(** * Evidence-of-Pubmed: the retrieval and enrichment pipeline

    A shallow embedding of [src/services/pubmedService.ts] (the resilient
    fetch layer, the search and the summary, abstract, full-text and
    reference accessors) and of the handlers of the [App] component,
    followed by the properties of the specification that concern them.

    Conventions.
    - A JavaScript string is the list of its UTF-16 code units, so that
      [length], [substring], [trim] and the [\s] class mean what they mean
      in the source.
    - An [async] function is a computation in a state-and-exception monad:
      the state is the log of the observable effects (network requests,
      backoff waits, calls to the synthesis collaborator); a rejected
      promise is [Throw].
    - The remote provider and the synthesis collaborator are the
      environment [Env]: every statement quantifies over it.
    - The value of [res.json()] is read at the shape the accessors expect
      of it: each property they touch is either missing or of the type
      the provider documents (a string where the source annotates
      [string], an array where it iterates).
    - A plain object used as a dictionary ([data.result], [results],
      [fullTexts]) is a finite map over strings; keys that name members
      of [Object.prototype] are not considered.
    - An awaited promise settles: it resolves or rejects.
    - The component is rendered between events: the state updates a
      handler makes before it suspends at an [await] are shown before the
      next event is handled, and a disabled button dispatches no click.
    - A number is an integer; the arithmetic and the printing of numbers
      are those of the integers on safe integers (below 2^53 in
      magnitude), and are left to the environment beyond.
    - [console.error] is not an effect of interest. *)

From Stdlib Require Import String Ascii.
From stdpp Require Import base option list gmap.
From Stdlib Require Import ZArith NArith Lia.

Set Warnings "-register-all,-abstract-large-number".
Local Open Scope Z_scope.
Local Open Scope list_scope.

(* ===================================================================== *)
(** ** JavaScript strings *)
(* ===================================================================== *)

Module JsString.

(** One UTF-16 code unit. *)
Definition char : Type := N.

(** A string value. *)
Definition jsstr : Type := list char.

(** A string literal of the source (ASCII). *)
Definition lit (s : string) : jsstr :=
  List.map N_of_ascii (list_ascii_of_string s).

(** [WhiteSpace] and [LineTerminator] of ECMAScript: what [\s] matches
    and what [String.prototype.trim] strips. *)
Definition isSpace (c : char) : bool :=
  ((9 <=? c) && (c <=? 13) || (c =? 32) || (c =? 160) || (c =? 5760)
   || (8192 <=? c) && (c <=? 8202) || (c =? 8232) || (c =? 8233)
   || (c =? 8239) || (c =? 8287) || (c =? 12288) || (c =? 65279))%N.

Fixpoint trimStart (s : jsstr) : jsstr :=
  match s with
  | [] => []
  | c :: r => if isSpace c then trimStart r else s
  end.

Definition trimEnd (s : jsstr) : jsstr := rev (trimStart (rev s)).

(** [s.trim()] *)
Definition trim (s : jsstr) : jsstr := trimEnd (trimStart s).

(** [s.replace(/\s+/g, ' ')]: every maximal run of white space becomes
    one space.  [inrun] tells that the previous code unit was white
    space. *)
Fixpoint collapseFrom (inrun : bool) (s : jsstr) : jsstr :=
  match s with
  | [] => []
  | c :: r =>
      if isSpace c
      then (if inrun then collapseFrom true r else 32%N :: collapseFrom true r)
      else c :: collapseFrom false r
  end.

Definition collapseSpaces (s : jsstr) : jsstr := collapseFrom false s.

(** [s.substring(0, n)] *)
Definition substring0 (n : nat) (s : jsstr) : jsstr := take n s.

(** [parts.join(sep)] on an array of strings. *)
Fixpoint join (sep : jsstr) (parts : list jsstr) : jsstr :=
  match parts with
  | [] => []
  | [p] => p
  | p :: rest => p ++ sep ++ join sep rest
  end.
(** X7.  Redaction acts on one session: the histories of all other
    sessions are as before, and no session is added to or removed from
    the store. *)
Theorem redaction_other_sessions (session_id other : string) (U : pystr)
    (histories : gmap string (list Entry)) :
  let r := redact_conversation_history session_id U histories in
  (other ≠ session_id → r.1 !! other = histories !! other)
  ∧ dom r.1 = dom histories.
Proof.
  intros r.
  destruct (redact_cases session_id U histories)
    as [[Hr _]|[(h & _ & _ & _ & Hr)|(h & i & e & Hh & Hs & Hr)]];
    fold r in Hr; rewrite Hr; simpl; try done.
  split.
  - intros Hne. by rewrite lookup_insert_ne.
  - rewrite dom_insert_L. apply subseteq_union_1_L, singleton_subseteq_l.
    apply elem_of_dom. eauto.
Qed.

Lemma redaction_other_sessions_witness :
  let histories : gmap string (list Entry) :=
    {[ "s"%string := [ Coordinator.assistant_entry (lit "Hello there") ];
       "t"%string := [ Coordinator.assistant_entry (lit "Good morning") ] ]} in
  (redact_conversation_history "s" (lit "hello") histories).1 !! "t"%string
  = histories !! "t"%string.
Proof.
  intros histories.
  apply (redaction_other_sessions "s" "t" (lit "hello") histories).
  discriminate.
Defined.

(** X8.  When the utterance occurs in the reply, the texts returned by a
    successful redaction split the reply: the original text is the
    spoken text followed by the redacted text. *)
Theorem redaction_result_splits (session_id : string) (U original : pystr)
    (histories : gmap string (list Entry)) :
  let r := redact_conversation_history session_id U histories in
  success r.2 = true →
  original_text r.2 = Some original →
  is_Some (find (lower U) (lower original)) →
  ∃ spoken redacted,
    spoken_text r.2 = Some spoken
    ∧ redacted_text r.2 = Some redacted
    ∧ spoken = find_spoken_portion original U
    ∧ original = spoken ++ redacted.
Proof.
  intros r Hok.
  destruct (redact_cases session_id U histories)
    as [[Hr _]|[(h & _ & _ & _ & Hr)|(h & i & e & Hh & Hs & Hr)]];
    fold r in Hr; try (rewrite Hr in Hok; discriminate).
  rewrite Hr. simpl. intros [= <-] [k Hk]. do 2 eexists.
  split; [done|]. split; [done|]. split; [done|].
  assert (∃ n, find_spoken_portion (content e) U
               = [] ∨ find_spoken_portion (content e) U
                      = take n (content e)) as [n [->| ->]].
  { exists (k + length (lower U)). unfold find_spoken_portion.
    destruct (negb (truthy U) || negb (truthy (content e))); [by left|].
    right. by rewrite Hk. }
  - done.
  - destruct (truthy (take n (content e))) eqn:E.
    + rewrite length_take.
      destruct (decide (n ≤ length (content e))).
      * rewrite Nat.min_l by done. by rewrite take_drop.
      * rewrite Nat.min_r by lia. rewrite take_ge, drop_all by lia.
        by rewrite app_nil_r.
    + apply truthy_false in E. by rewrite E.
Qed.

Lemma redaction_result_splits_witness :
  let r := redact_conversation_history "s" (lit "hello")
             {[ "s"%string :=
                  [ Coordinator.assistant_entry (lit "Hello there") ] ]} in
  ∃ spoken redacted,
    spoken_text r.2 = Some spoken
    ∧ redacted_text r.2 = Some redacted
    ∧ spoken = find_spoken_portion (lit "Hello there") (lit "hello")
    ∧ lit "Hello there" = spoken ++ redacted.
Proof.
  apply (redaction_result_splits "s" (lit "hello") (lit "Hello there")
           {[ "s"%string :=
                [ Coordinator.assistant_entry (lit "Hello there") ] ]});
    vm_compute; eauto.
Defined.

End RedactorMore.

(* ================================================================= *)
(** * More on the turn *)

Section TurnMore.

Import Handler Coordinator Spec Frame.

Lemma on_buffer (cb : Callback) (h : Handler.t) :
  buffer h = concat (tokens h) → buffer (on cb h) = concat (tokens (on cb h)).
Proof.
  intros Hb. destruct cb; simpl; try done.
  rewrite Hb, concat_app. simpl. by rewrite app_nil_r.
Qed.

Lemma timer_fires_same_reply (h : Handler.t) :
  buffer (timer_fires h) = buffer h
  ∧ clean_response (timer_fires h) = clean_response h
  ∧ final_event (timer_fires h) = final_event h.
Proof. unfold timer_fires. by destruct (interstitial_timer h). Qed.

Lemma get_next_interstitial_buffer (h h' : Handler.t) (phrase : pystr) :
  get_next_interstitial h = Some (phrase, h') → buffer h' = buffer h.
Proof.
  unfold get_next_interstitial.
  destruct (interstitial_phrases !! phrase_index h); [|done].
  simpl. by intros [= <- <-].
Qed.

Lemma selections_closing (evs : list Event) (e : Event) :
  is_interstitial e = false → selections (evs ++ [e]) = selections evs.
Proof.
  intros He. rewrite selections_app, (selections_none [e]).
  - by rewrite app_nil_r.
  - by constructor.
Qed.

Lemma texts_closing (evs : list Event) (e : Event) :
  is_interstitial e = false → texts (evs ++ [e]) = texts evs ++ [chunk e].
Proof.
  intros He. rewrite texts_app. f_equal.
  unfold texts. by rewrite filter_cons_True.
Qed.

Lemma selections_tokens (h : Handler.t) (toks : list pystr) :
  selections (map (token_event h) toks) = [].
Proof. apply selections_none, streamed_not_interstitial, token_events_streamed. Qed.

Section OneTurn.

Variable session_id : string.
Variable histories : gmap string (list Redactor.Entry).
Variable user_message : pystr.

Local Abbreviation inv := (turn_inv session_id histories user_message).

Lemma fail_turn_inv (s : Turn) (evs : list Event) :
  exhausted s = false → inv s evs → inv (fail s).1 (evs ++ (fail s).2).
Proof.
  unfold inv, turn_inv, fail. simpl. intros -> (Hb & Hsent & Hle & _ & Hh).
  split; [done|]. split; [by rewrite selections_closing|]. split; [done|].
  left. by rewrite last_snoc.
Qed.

▬▬▬▬▬▬

> **THE TASK**:
The answer should be an exact copy of the lines from the first line of the data through the line with "- A JavaScript" and should contain nothing else.

> **THE ANSWER**:
(** * Evidence-of-Pubmed: the retrieval and enrichment pipeline

    A shallow embedding of [src/services/pubmedService.ts] (the resilient
    fetch layer, the search and the summary, abstract, full-text and
    reference accessors) and of the handlers of the [App] component,
    followed by the properties of the specification that concern them.

    Conventions.
    - A JavaScript string is the list of its UTF-16 code units, so that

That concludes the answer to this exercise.